English: Police officers watching the traffic for the 2011 Good Friday procession in Riga, Latvia. Svenska: Poliser vakande över trafiken inför Långfredagsprocessionen 2011 i Riga, Lettland. (Photo credit: Wikipedia)

On July 13, 2017, a jury handed down their ruling in a civil case related to the alleged fatal police shooting of Ashley DiPiazza that occurred in Madison, Wisconsin, in 2014. The family of the deceased filed the lawsuit against the two police officers who allegedly shot and killed 26-year-old DiPiazza. Both officers were cleared of any criminal charges in the same year as the shooting. This week, a jury awarded $2 million in compensatory damages and $1.5 million in punitive damages against each officer for a total judgment of $7 million.

On May 18, 2014, the day of DiPiazza’s death, police officers went to an apartment on MacArthur Road in response to calls about a domestic disturbance. A 9-1-1- dispatcher was informed by a man that he left the apartment because DiPiazza had locked herself in the bedroom with his handgun, a 9mm.
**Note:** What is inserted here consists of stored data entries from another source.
(** Whenever the handler returns, it has stored one new order and
    returns that one. *)
Lemma create_order_returns (now : datetime) (new_id : ObjectId.t)
    (payload : OrderCreate.t) (w w' : World) (doc : pydict) :
  create_order validate_email now new_id payload w = (Return doc, w') ->
  exists (db : Database) (stored : document),
    w = Some db
    /\ w' = Some (Collection.set_docs "order"
                    (Collection.docs db "order" ++ [stored]) db)
    /\ doc = with_id stored
    /\ _id stored = new_id
    /\ fields stored !! "total_amount"
       = Some (VFloat (sum_amounts (map line_amount (OrderCreate.items payload))))
    /\ fields stored !! "status" = Some (VStr "pending").
Proof.
  intros H. unfold create_order in H. unfold bind at 1 in H. unfold lift at 1 in H.
  destruct (order_total (OrderCreate.items payload)) as [total|e] eqn:Hsum;
    [|discriminate H].
  apply order_total_sum in Hsum.
  unfold bind at 1 in H. unfold lift at 1 in H.
  destruct (Order_new validate_email (OrderCreate.customer_name payload)
              (OrderCreate.customer_email payload) (OrderCreate.items payload)
              total "pending"
              (OrderCreate.notes payload)) as [order|e] eqn:Hn; [|discriminate H].
  assert (Ho : Order.total_amount order = total
               /\ Order.status order = "pending").
  { unfold Order_new in Hn.
    destruct (validate_email _); [|discriminate Hn].
    destruct (_ && _); [|discriminate Hn].
    inversion Hn; subst order. split; reflexivity. }
  destruct Ho as [Htot Hst].
  destruct w as [db|]; [|discriminate H].
  unfold bind in H.
  assert (Hno : model_dump order !! "_id" = None).
  { unfold model_dump, Order_dump. rewrite !lookup_insert_ne by discriminate.
    apply lookup_singleton_ne. discriminate. }
  rewrite (create_document_outcome now new_id "order" (OfModel order) db Hno) in H.
  destruct (existsb _ _) eqn:Hnew; [discriminate H|].
  set (stored := mkdoc new_id
         (<["updated_at" := VDatetime (datetime_to_millis now)]>
            (<["created_at" := VDatetime (datetime_to_millis now)]>
               (model_dump order)))) in *.
  destruct (ObjectId.parse (ObjectId.to_str new_id)) as [oid|] eqn:Hp.
  - apply parse_to_str_inv in Hp as Hoid. subst oid.
    rewrite (read_back_parsed "order" _ new_id _ stored Hp) in H.
    2:{ rewrite docs_set_docs, decide_True by reflexivity.
        apply find_by_id_app_new; [exact Hnew | reflexivity]. }
    inversion H; subst doc w'. exists db, stored.
    split; [reflexivity|]. split; [reflexivity|]. split; [reflexivity|].
    split; [reflexivity|]. cbn [fields stored].
    rewrite !lookup_insert_ne by discriminate.
    unfold model_dump, Order_dump.
    rewrite !lookup_insert_ne by discriminate.
    rewrite !lookup_insert_eq.
    rewrite lookup_insert_ne by discriminate.
    rewrite !lookup_insert_ne by discriminate.
    rewrite Htot, Hst, Hsum. split; [reflexivity|].
    rewrite lookup_insert_eq. reflexivity.
  - unfold read_back, bind in H.
    rewrite (get_document_by_id_malformed _ _ _ Hp) in H. discriminate H.
Qed.
Lemma logged_raise {A B : Type} (c : call) (m : M FS A) (k : A -> M World B)
      (w : World) (fs' : FS) (e : exn) :
  m (files w) = (fs', Raise e) ->
  bind (logged c m) k w = (after w fs' [Event c (Some e)], Raise e).
Proof. intros H. unfold bind. by rewrite (logged_eq _ _ _ _ _ H). Qed.

Section RunFacts.

Variable permitted : FS -> syscall -> bool.
Variable umask : N.
Variable popen : list string -> path -> FS -> (os_error_kind * path) + (FS * Z).
Variable build_py_run : M FS unit.

Lemma check_call_exit_zero (cmd : list string) (cwd : path) (fs fs' : FS) :
  popen cmd cwd fs = inr (fs', 0%Z) ->
  check_call popen cmd cwd fs = (fs', Ok 0%Z).
Proof. intros H. unfold check_call, bind, call_process. by rewrite H. Qed.

Lemma check_call_exit_nonzero (cmd : list string) (cwd : path) (fs fs' : FS)
      (status : Z) :
  popen cmd cwd fs = inr (fs', status) ->
  status <> 0%Z ->
  check_call popen cmd cwd fs = (fs', Raise (CalledProcessError status cmd)).
Proof.
  intros H Hs. unfold check_call, bind, call_process. rewrite H.
  destruct (Z.eqb_spec status 0); [done|]. done.
Qed.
In a federal courtroom this week, all three officers at the scene of the woman’s death described the chaotic situation when they got to the apartment. Initially, when the woman first went to her bedroom door holding a gun to her head, the supervising officer ordered officers out and instructed them not to re-enter. She then took the role of negotiator.

When shots were ultimately fired, one of the officers said that he wildly jerked the trigger in response to stress hormones, when DiPiazza began walking out of her bedroom holding a handgun against her head. The second officer who allegedly fired shots used an AR-15 assault rifle and pulled the trigger at the same time.

The lawsuit damages are covered under the city’s insurance policy.

As with every post on this website, we are only providing information in this post and do not make any allegation or assertion that anyone acted inappropriately or engaged in misconduct.